Task to carry out:
Go to the line containing "(** [s.replace(/\\_/g, '_')]: every" in the records below and print it and every following line exactly, on through the line containing "(items : list JsonValue)", then stop.

------------

(** * dts-parse: flattening a TypeDoc declaration tree into documentation pages

    A shallow embedding of [external/build/lib/dts-parse.js] (class
    [Transform] and the helper [declarationWith]) and the properties of it
    that the specification states.

    Conventions of the embedding:
    - a JavaScript string is a [string]; [undefined] is [None];
    - the objects of the input tree are values of [Node]; the fields that the
      transform bolts onto them ([_name], [_pageHref], ...) are optional
      fields of the same type, as in the source, where a node is cast to
      [ExtendedReflection] and mutated in place;
    - [Transform]'s mutable fields form the record [State]; the indices hold
      references, so they map to handles into [heap], the store of the
      objects they refer to;
    - a [throw] is the result [Throw]. *)

From Stdlib Require Import ZArith String Ascii List Lia.
From stdpp Require Import base option list gmap strings.
From Equations Require Import Equations.

Set Warnings "-register-all".
Local Open Scope string_scope.
Local Open Scope Z_scope.
Local Open Scope list_scope.
Local Open Scope stdpp_scope.

(** ** JavaScript string primitives used by the source *)

Module Js.

(** White space as [String.prototype.trim] sees it, on the ASCII range. *)
Definition isSpace (a : ascii) : bool :=
  let n := nat_of_ascii a in
  ((9 <=? n)%nat && (n <=? 13)%nat) || (n =? 32)%nat.

Fixpoint trimStart (s : string) : string :=
  match s with
  | String a r => if isSpace a then trimStart r else s
  | EmptyString => EmptyString
  end.

Definition trim (s : string) : string :=
  String.rev (trimStart (String.rev (trimStart s))).

(** A string is truthy when it is not empty. *)
Definition truthy (s : string) : bool :=
  match s with EmptyString => false | _ => true end.

Definition startsWith (s p : string) : bool := String.prefix p s.

(** [s.substr(start)] *)
Fixpoint substr (start : nat) (s : string) : string :=
  match start, s with
  | O, _ => s
  | S n, String _ r => substr n r
  | S _, EmptyString => EmptyString
  end.

(** [s.substr(0, len)] *)
Fixpoint substr0 (len : nat) (s : string) : string :=
  match len, s with
  | S n, String a r => String a (substr0 n r)
  | _, _ => EmptyString
  end.

Fixpoint lastIndexOf_from (c : ascii) (s : string) (i acc : Z) : Z :=
  match s with
  | EmptyString => acc
  | String a r =>
      lastIndexOf_from c r (i + 1) (if Ascii.eqb a c then i else acc)
  end.

(** [s.lastIndexOf(c)], [-1] when [c] does not occur. *)
Definition lastIndexOf (c : ascii) (s : string) : Z :=
  lastIndexOf_from c s 0 (-1).

(** [s.replace(/c/g, d)] for a single character [c]. *)
Fixpoint replaceChar (c d : ascii) (s : string) : string :=
  match s with
  | EmptyString => EmptyString
  | String a r => String (if Ascii.eqb a c then d else a) (replaceChar c d r)
  end.

(** [s.replace(/^p/, '')] for a literal prefix [p]. *)
Definition removePrefix (p s : string) : string :=
  if String.prefix p s then substr (String.length p) s else s.

(** [s.replace(/\\_/g, '_')]: every backslash-underscore pair becomes an
    underscore. *)
Fixpoint unescapeUnderscore (s : string) : string :=
  match s with
  | EmptyString => EmptyString
  | String a r =>
      match r with
      | String b r' =>
          if Ascii.eqb a "\" && Ascii.eqb b "_"
          then String "_" (unescapeUnderscore r')
          else String a (unescapeUnderscore r)
      | EmptyString => String a EmptyString
      end
  end.

(** [s.split(' ')[0]] *)
Fixpoint splitSpaceHead (s : string) : string :=
  match s with
  | EmptyString => EmptyString
  | String a r => if Ascii.eqb a " " then EmptyString else String a (splitSpaceHead r)
  end.

(** How a template literal prints a value that may be [undefined]. *)
Definition str (o : option string) : string := default "undefined" o.

(** [a ?? b] *)
Definition nullish {A} (a b : option A) : option A :=
  match a with Some _ => a | None => b end.

End Js.

Infix "??" := Js.nullish (at level 61, left associativity).

(** ** The data model *)

(** A value produced by [JSON.parse]. *)
Inductive JsonValue : Type :=
| JNull
| JBool (b : bool)
| JNumber (lexeme : string)
| JString (s : string)
| JArray (items : list JsonValue)
| JObject (members : list (string * JsonValue)).

(** [typedoc.JSONOutput.CommentTag] *)
Record CommentTag := mkTag { tag : string; text : string }.

(** [typedoc.JSONOutput.Comment] *)
Record Comment := mkComment {
  shortText : option string;
  comment_text : option string;
  returns : option string;
  tags : option (list CommentTag) }.

Record Flags := mkFlags { isOptional : bool }.

Record Deprecated := mkDeprecated {
  dep_value : string;
  dep_since : option string }.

------------

Reply to the exercise:
(** [s.replace(/\\_/g, '_')]: every backslash-underscore pair becomes an
    underscore. *)
Fixpoint unescapeUnderscore (s : string) : string :=
  match s with
  | EmptyString => EmptyString
  | String a r =>
      match r with
      | String b r' =>
          if Ascii.eqb a "\" && Ascii.eqb b "_"
          then String "_" (unescapeUnderscore r')
          else String a (unescapeUnderscore r)
      | EmptyString => String a EmptyString
      end
  end.

(** [s.split(' ')[0]] *)
Fixpoint splitSpaceHead (s : string) : string :=
  match s with
  | EmptyString => EmptyString
  | String a r => if Ascii.eqb a " " then EmptyString else String a (splitSpaceHead r)
  end.

(** How a template literal prints a value that may be [undefined]. *)
Definition str (o : option string) : string := default "undefined" o.

(** [a ?? b] *)
Definition nullish {A} (a b : option A) : option A :=
  match a with Some _ => a | None => b end.

End Js.

Infix "??" := Js.nullish (at level 61, left associativity).

(** ** The data model *)

(** A value produced by [JSON.parse]. *)
Inductive JsonValue : Type :=
| JNull
| JBool (b : bool)
| JNumber (lexeme : string)
| JString (s : string)
| JArray (items : list JsonValue)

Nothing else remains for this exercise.